Exercise material:
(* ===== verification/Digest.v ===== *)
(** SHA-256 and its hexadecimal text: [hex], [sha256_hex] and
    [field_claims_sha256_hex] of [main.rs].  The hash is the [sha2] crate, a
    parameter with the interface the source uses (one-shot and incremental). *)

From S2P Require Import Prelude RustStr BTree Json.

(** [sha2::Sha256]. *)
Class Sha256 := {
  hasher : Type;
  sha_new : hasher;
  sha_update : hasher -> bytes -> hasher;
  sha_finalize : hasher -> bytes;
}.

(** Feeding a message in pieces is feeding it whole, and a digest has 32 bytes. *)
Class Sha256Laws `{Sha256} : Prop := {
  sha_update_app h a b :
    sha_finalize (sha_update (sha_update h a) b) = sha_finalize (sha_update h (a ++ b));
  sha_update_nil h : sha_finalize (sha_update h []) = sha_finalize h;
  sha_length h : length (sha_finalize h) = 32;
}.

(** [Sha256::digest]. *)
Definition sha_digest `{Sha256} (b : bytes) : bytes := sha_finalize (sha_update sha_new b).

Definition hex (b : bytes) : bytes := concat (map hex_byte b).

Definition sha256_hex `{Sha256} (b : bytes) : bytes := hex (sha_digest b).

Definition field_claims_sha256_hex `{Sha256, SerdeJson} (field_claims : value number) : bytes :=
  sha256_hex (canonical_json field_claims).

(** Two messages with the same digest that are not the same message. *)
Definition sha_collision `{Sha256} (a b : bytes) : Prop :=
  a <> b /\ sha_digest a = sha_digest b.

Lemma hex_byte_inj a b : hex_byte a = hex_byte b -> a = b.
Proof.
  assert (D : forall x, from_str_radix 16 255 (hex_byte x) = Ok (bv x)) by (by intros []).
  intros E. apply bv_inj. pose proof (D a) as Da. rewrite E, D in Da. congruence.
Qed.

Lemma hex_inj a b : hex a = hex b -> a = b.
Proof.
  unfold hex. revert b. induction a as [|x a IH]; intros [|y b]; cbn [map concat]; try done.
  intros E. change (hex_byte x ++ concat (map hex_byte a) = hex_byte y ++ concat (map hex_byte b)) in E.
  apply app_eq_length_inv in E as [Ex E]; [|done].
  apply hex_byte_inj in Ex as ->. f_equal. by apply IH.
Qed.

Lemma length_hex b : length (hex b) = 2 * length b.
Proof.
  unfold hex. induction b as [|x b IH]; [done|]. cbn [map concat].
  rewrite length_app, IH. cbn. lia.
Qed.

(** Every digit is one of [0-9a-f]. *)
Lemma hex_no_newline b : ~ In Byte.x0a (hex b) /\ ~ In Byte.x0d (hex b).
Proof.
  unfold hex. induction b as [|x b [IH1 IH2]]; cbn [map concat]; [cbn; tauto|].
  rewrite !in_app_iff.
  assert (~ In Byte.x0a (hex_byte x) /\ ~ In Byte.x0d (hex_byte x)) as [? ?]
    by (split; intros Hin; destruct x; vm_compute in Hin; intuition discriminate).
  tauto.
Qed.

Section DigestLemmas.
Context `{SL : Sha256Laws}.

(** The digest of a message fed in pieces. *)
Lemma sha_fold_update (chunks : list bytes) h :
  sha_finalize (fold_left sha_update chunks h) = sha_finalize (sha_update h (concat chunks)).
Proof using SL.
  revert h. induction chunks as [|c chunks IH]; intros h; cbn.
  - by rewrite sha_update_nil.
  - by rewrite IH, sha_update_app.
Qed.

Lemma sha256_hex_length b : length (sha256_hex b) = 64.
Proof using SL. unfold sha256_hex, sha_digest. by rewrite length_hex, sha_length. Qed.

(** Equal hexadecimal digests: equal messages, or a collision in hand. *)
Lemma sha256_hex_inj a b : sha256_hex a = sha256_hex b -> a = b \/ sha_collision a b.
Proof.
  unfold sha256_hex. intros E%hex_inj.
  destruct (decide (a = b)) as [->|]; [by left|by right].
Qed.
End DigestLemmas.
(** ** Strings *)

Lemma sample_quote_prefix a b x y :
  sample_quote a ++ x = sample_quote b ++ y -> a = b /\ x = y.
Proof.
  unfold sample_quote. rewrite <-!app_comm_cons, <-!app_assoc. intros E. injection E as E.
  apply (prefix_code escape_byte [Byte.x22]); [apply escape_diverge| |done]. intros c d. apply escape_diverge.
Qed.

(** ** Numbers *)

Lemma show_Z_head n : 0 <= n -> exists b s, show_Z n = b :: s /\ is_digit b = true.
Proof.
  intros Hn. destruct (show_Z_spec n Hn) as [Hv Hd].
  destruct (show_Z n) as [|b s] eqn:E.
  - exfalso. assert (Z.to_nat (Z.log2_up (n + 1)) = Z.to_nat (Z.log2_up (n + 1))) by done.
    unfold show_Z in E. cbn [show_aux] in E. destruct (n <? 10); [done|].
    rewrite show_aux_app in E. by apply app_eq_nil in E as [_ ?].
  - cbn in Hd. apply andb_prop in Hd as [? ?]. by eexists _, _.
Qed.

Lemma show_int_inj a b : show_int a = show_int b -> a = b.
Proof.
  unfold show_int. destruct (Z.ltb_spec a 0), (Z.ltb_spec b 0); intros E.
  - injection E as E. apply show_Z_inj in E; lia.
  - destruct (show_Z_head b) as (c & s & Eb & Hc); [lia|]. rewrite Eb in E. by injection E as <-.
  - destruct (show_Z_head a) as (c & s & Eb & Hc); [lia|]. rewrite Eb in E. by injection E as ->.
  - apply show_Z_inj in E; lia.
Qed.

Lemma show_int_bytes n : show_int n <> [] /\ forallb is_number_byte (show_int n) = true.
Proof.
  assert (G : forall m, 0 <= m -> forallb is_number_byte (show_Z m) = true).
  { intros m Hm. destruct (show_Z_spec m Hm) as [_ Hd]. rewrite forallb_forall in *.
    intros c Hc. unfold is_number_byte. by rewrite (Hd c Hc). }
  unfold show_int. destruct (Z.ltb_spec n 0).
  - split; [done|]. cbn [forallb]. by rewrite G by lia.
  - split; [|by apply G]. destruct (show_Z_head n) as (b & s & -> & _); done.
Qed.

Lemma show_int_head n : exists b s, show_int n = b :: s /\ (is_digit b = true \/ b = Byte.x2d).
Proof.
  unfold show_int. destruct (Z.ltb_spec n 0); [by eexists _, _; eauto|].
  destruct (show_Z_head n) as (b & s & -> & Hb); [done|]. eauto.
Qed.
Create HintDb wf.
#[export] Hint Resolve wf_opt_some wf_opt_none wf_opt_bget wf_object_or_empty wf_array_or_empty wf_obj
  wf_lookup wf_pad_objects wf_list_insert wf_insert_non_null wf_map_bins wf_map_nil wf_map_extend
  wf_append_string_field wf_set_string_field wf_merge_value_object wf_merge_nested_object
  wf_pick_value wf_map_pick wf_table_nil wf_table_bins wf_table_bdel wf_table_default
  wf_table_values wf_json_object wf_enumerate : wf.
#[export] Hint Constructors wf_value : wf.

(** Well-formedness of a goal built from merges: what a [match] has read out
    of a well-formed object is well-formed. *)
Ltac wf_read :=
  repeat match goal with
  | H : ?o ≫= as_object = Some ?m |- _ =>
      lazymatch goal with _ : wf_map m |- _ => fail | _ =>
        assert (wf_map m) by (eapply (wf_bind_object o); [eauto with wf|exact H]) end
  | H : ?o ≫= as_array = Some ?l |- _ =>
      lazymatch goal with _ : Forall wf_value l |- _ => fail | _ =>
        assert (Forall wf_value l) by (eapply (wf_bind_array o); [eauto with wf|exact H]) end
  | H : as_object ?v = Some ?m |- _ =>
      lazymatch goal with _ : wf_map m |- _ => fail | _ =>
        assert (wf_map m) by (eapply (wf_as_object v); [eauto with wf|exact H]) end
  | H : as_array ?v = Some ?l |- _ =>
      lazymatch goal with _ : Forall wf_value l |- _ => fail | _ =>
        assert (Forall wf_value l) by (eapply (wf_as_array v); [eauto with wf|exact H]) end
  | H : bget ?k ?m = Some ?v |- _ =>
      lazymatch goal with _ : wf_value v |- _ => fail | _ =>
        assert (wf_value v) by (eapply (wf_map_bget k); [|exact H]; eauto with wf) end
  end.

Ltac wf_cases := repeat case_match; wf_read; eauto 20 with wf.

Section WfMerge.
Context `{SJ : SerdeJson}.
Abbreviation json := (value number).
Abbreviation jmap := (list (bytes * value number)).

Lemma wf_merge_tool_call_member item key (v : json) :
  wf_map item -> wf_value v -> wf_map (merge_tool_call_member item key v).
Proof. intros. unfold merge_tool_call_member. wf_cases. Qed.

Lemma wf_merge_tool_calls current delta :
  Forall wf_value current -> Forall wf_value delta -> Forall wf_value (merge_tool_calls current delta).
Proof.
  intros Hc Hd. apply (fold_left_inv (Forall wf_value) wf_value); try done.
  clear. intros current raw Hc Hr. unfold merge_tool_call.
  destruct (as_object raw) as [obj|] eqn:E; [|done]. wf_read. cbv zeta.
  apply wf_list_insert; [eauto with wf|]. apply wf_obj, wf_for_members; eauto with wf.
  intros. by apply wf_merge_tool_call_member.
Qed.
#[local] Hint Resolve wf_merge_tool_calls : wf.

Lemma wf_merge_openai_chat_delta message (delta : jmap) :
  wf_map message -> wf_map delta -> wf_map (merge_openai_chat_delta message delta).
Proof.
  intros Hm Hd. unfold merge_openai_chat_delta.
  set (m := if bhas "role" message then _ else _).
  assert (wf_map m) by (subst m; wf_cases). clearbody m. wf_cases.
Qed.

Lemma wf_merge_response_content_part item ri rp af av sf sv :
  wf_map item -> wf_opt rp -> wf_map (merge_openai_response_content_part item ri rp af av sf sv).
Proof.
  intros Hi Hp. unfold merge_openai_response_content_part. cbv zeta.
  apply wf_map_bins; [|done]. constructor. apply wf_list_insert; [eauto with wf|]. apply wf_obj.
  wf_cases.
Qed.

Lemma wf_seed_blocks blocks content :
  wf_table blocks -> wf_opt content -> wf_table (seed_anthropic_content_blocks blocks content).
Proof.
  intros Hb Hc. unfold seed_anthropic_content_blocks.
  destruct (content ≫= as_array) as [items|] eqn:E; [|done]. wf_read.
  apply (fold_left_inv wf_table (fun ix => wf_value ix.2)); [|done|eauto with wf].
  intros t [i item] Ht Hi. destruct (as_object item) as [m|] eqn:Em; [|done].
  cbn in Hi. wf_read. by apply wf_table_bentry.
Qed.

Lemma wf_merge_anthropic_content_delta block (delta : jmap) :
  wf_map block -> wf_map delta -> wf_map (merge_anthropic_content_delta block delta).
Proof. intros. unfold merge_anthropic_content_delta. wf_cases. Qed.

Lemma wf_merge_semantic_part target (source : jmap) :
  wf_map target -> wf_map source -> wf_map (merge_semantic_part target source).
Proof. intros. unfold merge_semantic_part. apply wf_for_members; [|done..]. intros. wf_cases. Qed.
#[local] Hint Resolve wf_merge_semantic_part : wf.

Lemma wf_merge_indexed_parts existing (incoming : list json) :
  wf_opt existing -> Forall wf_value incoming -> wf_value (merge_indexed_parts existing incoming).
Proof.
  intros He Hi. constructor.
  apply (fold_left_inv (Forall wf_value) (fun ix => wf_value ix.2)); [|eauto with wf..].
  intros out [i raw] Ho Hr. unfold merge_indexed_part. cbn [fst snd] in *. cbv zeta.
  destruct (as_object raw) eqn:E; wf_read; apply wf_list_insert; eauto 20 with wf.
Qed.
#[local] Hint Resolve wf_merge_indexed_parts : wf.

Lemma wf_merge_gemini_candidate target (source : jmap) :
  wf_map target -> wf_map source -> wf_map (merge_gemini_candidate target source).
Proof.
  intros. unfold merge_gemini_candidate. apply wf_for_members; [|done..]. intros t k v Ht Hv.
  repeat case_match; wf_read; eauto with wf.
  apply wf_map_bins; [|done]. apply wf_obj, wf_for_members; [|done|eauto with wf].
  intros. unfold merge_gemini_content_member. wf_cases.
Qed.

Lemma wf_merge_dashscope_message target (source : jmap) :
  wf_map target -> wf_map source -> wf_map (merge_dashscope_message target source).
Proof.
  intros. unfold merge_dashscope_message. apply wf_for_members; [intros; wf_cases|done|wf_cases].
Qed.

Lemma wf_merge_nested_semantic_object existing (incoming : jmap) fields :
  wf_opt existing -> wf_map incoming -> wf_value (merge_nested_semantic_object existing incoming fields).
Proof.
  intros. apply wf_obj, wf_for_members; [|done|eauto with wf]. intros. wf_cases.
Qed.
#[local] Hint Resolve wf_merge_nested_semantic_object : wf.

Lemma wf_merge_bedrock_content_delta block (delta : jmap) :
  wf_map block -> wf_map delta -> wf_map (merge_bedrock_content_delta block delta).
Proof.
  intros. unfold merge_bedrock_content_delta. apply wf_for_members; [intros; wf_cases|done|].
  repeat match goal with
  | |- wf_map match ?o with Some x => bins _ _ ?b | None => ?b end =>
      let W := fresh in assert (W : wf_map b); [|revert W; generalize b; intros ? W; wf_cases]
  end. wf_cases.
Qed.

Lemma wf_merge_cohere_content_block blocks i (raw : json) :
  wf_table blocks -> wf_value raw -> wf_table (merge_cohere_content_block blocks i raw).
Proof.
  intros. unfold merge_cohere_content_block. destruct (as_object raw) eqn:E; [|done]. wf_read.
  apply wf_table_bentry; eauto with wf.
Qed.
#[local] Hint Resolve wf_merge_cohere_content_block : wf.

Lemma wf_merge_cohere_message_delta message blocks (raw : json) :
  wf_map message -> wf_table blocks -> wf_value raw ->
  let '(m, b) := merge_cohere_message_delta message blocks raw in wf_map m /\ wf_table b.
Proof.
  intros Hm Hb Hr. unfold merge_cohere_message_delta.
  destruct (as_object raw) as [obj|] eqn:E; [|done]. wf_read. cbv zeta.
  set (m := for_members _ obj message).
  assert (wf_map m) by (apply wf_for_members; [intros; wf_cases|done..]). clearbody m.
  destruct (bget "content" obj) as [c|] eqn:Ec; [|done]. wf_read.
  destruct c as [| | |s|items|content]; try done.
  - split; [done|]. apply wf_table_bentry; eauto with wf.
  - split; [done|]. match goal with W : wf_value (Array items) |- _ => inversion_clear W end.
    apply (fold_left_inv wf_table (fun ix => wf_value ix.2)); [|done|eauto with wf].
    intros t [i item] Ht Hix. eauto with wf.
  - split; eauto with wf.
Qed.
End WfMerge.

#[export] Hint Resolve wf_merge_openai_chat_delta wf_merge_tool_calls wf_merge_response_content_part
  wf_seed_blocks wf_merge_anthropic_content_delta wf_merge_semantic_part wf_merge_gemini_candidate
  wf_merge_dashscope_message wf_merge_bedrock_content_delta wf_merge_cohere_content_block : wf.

* * *

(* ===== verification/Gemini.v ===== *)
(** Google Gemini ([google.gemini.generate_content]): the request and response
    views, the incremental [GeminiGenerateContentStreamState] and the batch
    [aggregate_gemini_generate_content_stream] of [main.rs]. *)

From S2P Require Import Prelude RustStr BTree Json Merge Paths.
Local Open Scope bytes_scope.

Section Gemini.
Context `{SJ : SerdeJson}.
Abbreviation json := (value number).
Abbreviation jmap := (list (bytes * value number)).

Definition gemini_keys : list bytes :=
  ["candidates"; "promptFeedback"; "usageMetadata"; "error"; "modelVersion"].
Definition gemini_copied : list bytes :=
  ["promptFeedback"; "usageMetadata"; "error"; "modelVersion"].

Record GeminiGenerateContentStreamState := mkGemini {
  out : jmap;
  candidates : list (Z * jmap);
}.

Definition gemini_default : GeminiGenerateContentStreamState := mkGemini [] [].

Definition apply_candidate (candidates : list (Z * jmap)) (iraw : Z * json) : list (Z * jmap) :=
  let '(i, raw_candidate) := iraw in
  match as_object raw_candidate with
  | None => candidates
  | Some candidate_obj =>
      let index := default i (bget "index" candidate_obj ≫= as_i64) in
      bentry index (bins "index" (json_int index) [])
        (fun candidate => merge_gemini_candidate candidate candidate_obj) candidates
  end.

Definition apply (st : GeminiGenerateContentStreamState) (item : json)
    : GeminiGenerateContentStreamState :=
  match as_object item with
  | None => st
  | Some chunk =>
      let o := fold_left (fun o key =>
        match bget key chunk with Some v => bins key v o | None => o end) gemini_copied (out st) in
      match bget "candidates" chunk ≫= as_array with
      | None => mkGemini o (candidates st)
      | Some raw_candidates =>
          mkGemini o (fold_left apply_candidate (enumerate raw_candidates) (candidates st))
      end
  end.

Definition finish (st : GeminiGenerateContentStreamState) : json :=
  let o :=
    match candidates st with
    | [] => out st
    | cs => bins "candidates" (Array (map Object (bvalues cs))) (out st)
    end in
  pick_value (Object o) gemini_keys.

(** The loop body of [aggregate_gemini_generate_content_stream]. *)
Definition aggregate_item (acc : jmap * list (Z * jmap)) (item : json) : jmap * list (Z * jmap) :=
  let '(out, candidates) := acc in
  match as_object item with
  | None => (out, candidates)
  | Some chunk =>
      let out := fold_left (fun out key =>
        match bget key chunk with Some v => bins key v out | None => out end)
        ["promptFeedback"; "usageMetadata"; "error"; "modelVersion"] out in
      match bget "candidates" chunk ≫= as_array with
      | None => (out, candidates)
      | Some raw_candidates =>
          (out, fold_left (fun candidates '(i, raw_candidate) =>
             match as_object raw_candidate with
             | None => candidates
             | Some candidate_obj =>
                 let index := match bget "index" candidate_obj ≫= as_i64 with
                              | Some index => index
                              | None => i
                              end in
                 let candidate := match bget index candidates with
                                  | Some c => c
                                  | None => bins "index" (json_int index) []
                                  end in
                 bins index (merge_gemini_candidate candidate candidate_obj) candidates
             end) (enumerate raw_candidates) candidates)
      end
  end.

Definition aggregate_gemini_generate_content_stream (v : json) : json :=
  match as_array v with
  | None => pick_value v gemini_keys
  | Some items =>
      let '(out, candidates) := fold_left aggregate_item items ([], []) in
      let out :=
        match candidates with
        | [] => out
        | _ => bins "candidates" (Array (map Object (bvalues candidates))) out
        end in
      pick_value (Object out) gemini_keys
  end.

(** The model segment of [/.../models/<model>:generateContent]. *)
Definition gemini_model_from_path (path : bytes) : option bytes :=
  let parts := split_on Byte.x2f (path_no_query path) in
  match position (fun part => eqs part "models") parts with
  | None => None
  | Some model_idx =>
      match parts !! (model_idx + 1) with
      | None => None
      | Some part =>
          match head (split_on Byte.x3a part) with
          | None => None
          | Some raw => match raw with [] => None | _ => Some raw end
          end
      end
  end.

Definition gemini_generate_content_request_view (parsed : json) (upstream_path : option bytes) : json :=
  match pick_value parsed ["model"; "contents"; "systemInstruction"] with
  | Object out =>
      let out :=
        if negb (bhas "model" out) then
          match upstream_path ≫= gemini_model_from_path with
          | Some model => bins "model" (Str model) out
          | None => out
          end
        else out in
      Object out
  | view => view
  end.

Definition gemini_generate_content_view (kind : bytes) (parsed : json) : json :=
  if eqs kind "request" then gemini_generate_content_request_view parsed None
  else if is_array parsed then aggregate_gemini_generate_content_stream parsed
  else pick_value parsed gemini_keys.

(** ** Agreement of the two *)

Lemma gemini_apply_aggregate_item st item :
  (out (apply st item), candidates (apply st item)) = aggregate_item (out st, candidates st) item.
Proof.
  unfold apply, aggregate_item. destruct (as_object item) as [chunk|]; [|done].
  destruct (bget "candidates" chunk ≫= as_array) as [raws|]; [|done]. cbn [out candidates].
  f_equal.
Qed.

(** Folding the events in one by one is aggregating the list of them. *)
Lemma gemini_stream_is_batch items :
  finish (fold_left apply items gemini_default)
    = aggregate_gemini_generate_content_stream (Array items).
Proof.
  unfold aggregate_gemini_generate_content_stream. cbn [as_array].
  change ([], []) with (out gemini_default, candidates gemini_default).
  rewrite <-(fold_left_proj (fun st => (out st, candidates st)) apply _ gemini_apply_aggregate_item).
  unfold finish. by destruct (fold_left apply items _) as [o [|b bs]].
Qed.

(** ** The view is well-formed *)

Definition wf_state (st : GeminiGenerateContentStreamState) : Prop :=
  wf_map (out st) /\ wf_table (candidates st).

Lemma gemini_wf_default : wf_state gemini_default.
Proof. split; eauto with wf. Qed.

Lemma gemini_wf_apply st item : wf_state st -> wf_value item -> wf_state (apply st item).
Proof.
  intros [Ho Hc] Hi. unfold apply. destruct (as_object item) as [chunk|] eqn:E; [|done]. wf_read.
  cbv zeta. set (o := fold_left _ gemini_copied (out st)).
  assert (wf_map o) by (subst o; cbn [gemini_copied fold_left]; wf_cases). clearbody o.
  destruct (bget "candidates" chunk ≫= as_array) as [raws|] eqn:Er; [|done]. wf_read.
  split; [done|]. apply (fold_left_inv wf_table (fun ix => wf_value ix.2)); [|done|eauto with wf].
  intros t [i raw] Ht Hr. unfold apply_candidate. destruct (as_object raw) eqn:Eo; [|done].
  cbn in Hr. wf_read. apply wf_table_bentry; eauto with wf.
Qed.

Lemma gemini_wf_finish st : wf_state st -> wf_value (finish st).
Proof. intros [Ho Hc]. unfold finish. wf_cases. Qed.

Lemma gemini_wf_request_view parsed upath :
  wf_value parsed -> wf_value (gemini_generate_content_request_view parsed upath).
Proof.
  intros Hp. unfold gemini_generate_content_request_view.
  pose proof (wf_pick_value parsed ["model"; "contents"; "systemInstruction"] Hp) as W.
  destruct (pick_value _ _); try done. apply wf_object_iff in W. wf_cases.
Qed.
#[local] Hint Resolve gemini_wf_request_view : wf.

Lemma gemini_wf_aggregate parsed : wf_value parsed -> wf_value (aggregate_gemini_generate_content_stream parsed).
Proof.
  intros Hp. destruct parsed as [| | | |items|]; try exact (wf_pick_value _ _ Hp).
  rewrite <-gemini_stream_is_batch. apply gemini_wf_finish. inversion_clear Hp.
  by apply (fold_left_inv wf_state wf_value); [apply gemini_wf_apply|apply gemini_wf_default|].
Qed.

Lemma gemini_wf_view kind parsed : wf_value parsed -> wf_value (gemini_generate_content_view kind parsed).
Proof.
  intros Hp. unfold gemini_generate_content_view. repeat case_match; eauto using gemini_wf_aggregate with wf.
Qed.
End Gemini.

Problem requirements: Reproduce exactly the stretch of the material above that starts at the line with "(* ===== verification/Digest.v ===== *)" and ends at the line with "Definition hex (b", both included, and nothing else.

Reply:
(* ===== verification/Digest.v ===== *)
(** SHA-256 and its hexadecimal text: [hex], [sha256_hex] and
    [field_claims_sha256_hex] of [main.rs].  The hash is the [sha2] crate, a
    parameter with the interface the source uses (one-shot and incremental). *)

From S2P Require Import Prelude RustStr BTree Json.

(** [sha2::Sha256]. *)
Class Sha256 := {
  hasher : Type;
  sha_new : hasher;
  sha_update : hasher -> bytes -> hasher;
  sha_finalize : hasher -> bytes;
}.

(** Feeding a message in pieces is feeding it whole, and a digest has 32 bytes. *)
Class Sha256Laws `{Sha256} : Prop := {
  sha_update_app h a b :
    sha_finalize (sha_update (sha_update h a) b) = sha_finalize (sha_update h (a ++ b));
  sha_update_nil h : sha_finalize (sha_update h []) = sha_finalize h;
  sha_length h : length (sha_finalize h) = 32;
}.

(** [Sha256::digest]. *)
Definition sha_digest `{Sha256} (b : bytes) : bytes := sha_finalize (sha_update sha_new b).

Definition hex (b : bytes) : bytes := concat (map hex_byte b).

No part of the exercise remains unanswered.